**REQUIRED WORK**
Please go line by line through the material and copy each one containing the word "what".
----- TASK INPUTS
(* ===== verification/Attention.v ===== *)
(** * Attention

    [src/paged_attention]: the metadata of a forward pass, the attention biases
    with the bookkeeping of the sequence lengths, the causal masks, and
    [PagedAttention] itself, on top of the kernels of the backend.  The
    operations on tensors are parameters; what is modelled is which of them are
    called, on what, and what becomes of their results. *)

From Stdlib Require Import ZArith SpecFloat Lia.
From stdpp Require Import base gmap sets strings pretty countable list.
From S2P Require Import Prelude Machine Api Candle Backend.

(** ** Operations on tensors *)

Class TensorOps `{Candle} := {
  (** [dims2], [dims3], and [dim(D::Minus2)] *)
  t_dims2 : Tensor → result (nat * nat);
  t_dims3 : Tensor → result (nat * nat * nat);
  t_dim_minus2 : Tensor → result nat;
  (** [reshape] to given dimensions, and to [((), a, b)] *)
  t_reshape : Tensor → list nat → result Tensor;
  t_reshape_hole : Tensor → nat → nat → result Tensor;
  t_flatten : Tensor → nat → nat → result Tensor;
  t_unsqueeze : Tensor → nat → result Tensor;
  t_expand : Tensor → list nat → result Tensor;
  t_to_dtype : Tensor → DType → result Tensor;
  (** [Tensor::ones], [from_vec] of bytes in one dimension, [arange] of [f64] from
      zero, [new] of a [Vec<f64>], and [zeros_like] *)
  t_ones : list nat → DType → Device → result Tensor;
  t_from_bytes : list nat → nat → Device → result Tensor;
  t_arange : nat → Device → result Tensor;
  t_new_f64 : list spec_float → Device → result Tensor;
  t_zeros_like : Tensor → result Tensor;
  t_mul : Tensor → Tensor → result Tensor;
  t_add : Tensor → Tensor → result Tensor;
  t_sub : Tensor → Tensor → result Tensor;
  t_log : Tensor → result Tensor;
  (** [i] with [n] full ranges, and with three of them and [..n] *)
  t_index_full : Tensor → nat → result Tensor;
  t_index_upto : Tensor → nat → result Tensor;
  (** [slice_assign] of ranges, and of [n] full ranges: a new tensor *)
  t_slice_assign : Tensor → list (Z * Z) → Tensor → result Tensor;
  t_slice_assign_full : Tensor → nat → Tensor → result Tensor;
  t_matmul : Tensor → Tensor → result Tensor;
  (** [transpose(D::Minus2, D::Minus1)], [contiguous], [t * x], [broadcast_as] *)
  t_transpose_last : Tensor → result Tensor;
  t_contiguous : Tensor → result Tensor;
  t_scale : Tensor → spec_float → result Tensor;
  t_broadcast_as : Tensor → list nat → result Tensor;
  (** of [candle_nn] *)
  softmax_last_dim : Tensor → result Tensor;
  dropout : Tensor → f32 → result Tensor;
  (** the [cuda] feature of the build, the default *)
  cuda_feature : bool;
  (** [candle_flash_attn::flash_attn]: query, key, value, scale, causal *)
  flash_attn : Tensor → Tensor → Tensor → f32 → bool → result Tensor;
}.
----------
**ANSWER SECTION**
    operations on tensors are parameters; what is modelled is which of them are
    called, on what, and what becomes of their results. *)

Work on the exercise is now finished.